The new EU-US data protection framework will ensure secure data flows for Europeans and provide legal certainty for businesses on both sides of the Atlantic (...) The United States has made unprecedented commitments to establish the new framework.said President Ursula von der Leyen
US companies will be able to join the EU-US data protection framework by agreeing to comply with a detailed set of privacy obligations, such as the obligation to delete personal data when it is no longer necessary for the purpose for which it was collected, and to ensure continuity of protection when personal data is shared with third parties.
EU citizens will benefit from a number of legal remedies if their data is incorrectly processed by US companies.
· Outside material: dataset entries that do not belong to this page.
Lemma GetItemByID_invalid u id s :
  id ≤ 0 → run (GetItemByID u id) s = (Err ErrInvalidInput, (s, [])).
Proof. intros Hid. run_usecase. destruct (Z.leb_spec id 0); [done | lia]. Qed.

Lemma UpdateItem_invalid u id input s :
  id ≤ 0 → run (UpdateItem u id input) s = (Err ErrInvalidInput, (s, [])).
Proof. intros Hid. run_usecase. destruct (Z.leb_spec id 0); [done | lia]. Qed.

Lemma DeleteItem_invalid u id s :
  id ≤ 0 → run (DeleteItem u id) s = (Err ErrInvalidInput, (s, [])).
Proof. intros Hid. run_usecase. destruct (Z.leb_spec id 0); [done | lia]. Qed.
End Identifiers.

(** C4. For every id ≤ 0, [GetItemByID], [UpdateItem] and [DeleteItem] return
    the error [ErrInvalidInput] and make no repository call at all: the call
    log is empty (so [FindByID] is not invoked) and the store is untouched. *)
Theorem invalid_id_rejected_before_repository
    `{Domain} {S : Type} (u : itemUsecase S) (id : Z) (s : S) :
  id ≤ 0 →
  (outcome (GetItemByID u id) s = Err ErrInvalidInput
   ∧ calls (GetItemByID u id) s = []
   ∧ final_store (GetItemByID u id) s = s)
  ∧ (∀ input,
       outcome (UpdateItem u id input) s = Err ErrInvalidInput
       ∧ calls (UpdateItem u id input) s = []
       ∧ final_store (UpdateItem u id input) s = s)
  ∧ (outcome (DeleteItem u id) s = Err ErrInvalidInput
     ∧ calls (DeleteItem u id) s = []
     ∧ final_store (DeleteItem u id) s = s).
Proof.
  intros Hid. unfold outcome, calls, final_store.
  split; [| split; [intros input |]].
  - by rewrite GetItemByID_invalid.
  - by rewrite UpdateItem_invalid.
  - by rewrite DeleteItem_invalid.
Qed.

Lemma invalid_id_rejected_before_repository_witness :
  let u := NewItemUsecase (memRepo ErrItemNotFound) in
  let s : gmap Z Item := {[ 7 := sampleItem ]} in
  -3 ≤ 0
  ∧ (outcome (GetItemByID u (-3)) s = Err ErrInvalidInput
     ∧ calls (GetItemByID u (-3)) s = []
     ∧ final_store (GetItemByID u (-3)) s = s)
  ∧ (∀ input,
       outcome (UpdateItem u (-3) input) s = Err ErrInvalidInput
       ∧ calls (UpdateItem u (-3) input) s = []
       ∧ final_store (UpdateItem u (-3) input) s = s)
  ∧ (outcome (DeleteItem u (-3)) s = Err ErrInvalidInput
     ∧ calls (DeleteItem u (-3)) s = []
     ∧ final_store (DeleteItem u (-3)) s = s).
Proof.
  intros u s.
  assert (Hid : -3 ≤ 0) by lia.
  split; [exact Hid |].
  exact (invalid_id_rejected_before_repository (H := exampleDomain) u (-3) s Hid).
Defined.

(** ** The existence lookup and what follows it *)

Section Lookup.
Context `{Domain} {S : Type}.
Implicit Types (u : itemUsecase S) (id : Z) (s : S) (it : Item).

Lemma GetItemByID_lookup_failed u id s err s' :
  0 < id → FindByID (itemRepo u) id s = (Err err, s') →
  run (GetItemByID u id) s =
    (Err (if IsNotFoundError err then ErrItemNotFound
          else Errorf "failed to retrieve item: " err ""),
     (s', [CallFindByID id])).
Proof.
  intros Hid Hfind. run_usecase.
  destruct (Z.leb_spec id 0); [lia |].
  rewrite Hfind. by destruct (IsNotFoundError err).
Qed.

Lemma GetItemByID_found u id s it s' :
  0 < id → FindByID (itemRepo u) id s = (Ok it, s') →
  run (GetItemByID u id) s = (Ok it, (s', [CallFindByID id])).
Proof.
  intros Hid Hfind. run_usecase.
  destruct (Z.leb_spec id 0); [lia |]. by rewrite Hfind.
Qed.

Lemma UpdateItem_lookup_failed u id input s err s' :
  0 < id → FindByID (itemRepo u) id s = (Err err, s') →
  run (UpdateItem u id input) s =
    (Err (if IsNotFoundError err then ErrItemNotFound
          else Errorf "failed to retrieve item for update: " err ""),
     (s', [CallFindByID id])).
Proof.
  intros Hid Hfind. run_usecase.
  destruct (Z.leb_spec id 0); [lia |].
  rewrite Hfind. by destruct (IsNotFoundError err).
Qed.

Lemma DeleteItem_lookup_failed u id s err s' :
  0 < id → FindByID (itemRepo u) id s = (Err err, s') →
  run (DeleteItem u id) s =
    (Err (if IsNotFoundError err then ErrItemNotFound
          else Errorf "failed to check item existence: " err ""),
     (s', [CallFindByID id])).
Proof.
  intros Hid Hfind. run_usecase.
  destruct (Z.leb_spec id 0); [lia |].
  rewrite Hfind. by destruct (IsNotFoundError err).
Qed.

Lemma DeleteItem_found u id s it s1 :
  0 < id → FindByID (itemRepo u) id s = (Ok it, s1) →
  run (DeleteItem u id) s =
    (match (Delete (itemRepo u) id s1).1 with
     | Err err => Err (Errorf "failed to delete item: " err "")
     | Ok _ => Ok ()
     end,
     ((Delete (itemRepo u) id s1).2, [CallFindByID id; CallDelete id])).
Proof.
  intros Hid Hfind. run_usecase.
  destruct (Z.leb_spec id 0); [lia |]. rewrite Hfind.
  by destruct (Delete (itemRepo u) id s1) as [[[]|err] s2].
Qed.

(** The text rule as the code tests it. *)
Lemma valid_text_test (v : string) :
  (String.length v =? 0)%nat || (100 <? String.length v)%nat = false
  ↔ valid_text v.
Proof.
  unfold valid_text. rewrite orb_false_iff.
  rewrite Nat.eqb_neq, Nat.ltb_ge. lia.
Qed.

Lemma invalid_text_test (v : string) :
  (String.length v =? 0)%nat || (100 <? String.length v)%nat = true
  ↔ ¬ valid_text v.
Proof.
  rewrite <- valid_text_test.
  by destruct ((String.length v =? 0)%nat || (100 <? String.length v)%nat).
Qed.

Lemma first_violation_None input :
  first_violation input = None ↔ valid_update input.
Proof.
  unfold first_violation, text_violation, price_violation, valid_update.
  destruct input as [[name|] [brand|] [price|]]; simpl;
    repeat match goal with
      | |- context [(String.length ?v =? 0)%nat || _] =>
          let E := fresh "E" in
          destruct ((String.length v =? 0)%nat || (100 <? String.length v)%nat)
            eqn:E;
          [apply invalid_text_test in E | apply valid_text_test in E]
      | |- context [?p <? 0] => destruct (Z.ltb_spec p 0)
      end; simpl; (split; [try done; tauto | try done; intros; try lia; tauto]).
Qed.

Lemma first_violation_invalid_input input err :
  first_violation input = Some err →
  err ∈ [name_error; brand_error; price_error].
Proof.
  unfold first_violation, text_violation, price_violation.
  destruct input as [[name|] [brand|] [price|]]; simpl;
    repeat match goal with
      | |- context [(String.length ?v =? 0)%nat || _] =>
          destruct ((String.length v =? 0)%nat || (100 <? String.length v)%nat)
      | |- context [?p <? 0] => destruct (p <? 0)
      end; simpl; intros [= <-] || (intros [=]); set_solver.
Qed.

(** After a successful lookup, [UpdateItem] stops at the first broken rule
    without a further call. *)
Lemma UpdateItem_rejected u id input s it s1 err :
  0 < id → FindByID (itemRepo u) id s = (Ok it, s1) →
  first_violation input = Some err →
  run (UpdateItem u id input) s = (Err err, (s1, [CallFindByID id])).
Proof.
  intros Hid Hfind. run_usecase.
  destruct (Z.leb_spec id 0); [lia |]. rewrite Hfind.
  unfold first_violation, text_violation, price_violation.
  destruct input as [[name|] [brand|] [price|]]; simpl;
    repeat match goal with
      | |- context [(String.length ?v =? 0)%nat || _] =>
          destruct ((String.length v =? 0)%nat || (100 <? String.length v)%nat)
      | |- context [?p <? 0] => destruct (p <? 0)
      end; simpl; intros [=]; by subst.
Qed.

(** With every present field within its rule, [UpdateItem] calls [Update]
    with the fetched item in which exactly the present fields are replaced,
    and returns what [Update] returns, an error wrapped. *)
Lemma UpdateItem_accepted u id input s it s1 :
  0 < id → FindByID (itemRepo u) id s = (Ok it, s1) →
  valid_update input →
  run (UpdateItem u id input) s =
    (match (Update (itemRepo u) (apply_update input it) s1).1 with
     | Err err => Err (Errorf "failed to update item: " err "")
     | Ok updatedItem => Ok updatedItem
     end,
     ((Update (itemRepo u) (apply_update input it) s1).2,
      [CallFindByID id; CallUpdate (apply_update input it)])).
Proof.
  intros Hid Hfind Hvalid. apply first_violation_None in Hvalid.
  revert Hvalid. run_usecase.
  destruct (Z.leb_spec id 0); [lia |]. rewrite Hfind.
  unfold first_violation, text_violation, price_violation, apply_update.
  destruct it, input as [[name|] [brand|] [price|]]; simpl;
    repeat match goal with
      | |- context [(String.length ?v =? 0)%nat || _] =>
          destruct ((String.length v =? 0)%nat || (100 <? String.length v)%nat)
      | |- context [?p <? 0] => destruct (p <? 0)
      end; simpl; intros [=];
    unfold set_Name, set_Brand, set_PurchasePrice; simpl;
    match goal with
    | |- context [Update ?r ?i ?s] => by destruct (Update r i s) as [[?|?] ?]
    end.
Qed.
End Lookup.

Lemma append_cons (c : ascii) (t v : string) :
  String.append (String c t) v = String c (String.append t v).
Proof. reflexivity. Qed.

Lemma append_empty_r (t : string) : String.append t "" = t.
Proof. induction t as [|c t IH]; [done | by rewrite append_cons, IH]. Qed.

Lemma length_append (t v : string) :
  String.length (String.append t v) = (String.length t + String.length v)%nat.
Proof.
  induction t as [|c t IH]; [done |]. rewrite append_cons. simpl. by rewrite IH.
Qed.

Lemma Errorf_context `{Domain} (pre : string) (err : error) :
  Errorf pre err "" = wrapError (pre ++ Error err) err.
Proof. unfold Errorf. by rewrite append_empty_r. Qed.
These include independent dispute resolution mechanisms and a special arbitration panel.
In addition, the U.S. legal framework provides a number of safeguards for U.S. government access to data transferred under the framework, in particular for criminal law enforcement and national security purposes. Access to data is limited to what is necessary and proportionate to protect national security.
EU citizens will have access to an independent and impartial appeal mechanism with regard to the collection and use of their data by the US intelligence services, which includes a newly Data Protection Review Court (DPRC). The Court will independently review and adjudicate claims, including adopting binding remedies.The safeguards put in place by the US will also facilitate transatlantic data flows, as they also apply when data is transferred using other tools, such as standard contractual clauses and binding corporate rules.
The effectiveness of the EU-US data protection framework will be the subject to periodic reviews by the European Commission, in collaboration with representatives of the European data protection authorities and the relevant US authorities.
The first review will take place within one year of the adequacy decision's entry into force, in order to verify that all relevant aspects have been fully implemented in the U.S. legal framework and are operating efficiently and effectively.
Article 45(3) of the General Data Protection Regulation gives the Commission the power to decide, by implementing acts, that a third country ensures "an adequate level of protection" which means a level of protection of personal data substantially equivalent to that guaranteed within the EU.
Adequacy rulings have the effect of allowing the free transfer of personal data from the EU (as well as Norway, Liechtenstein and Iceland) to a third country without further barriers.
Following the invalidation by the European Court of Justice of the previous adequacy decision on the EU-US Data Protection Shield, the European Commission and the US government began discussions on a new framework that addressed the concerns raised by the Court.
A key element of the US legal framework enshrining these safeguards is the US Executive Order on Enhancing Safeguards for United States Signals Intelligence Activities, which responds to concerns expressed by the Court of Justice of the European Union in its Schrems II decision of July 2020.
The framework is managed and controlled by the US Department of Commerce. The U.S. Federal Trade Commission will ensure that U.S. companies comply with the rules.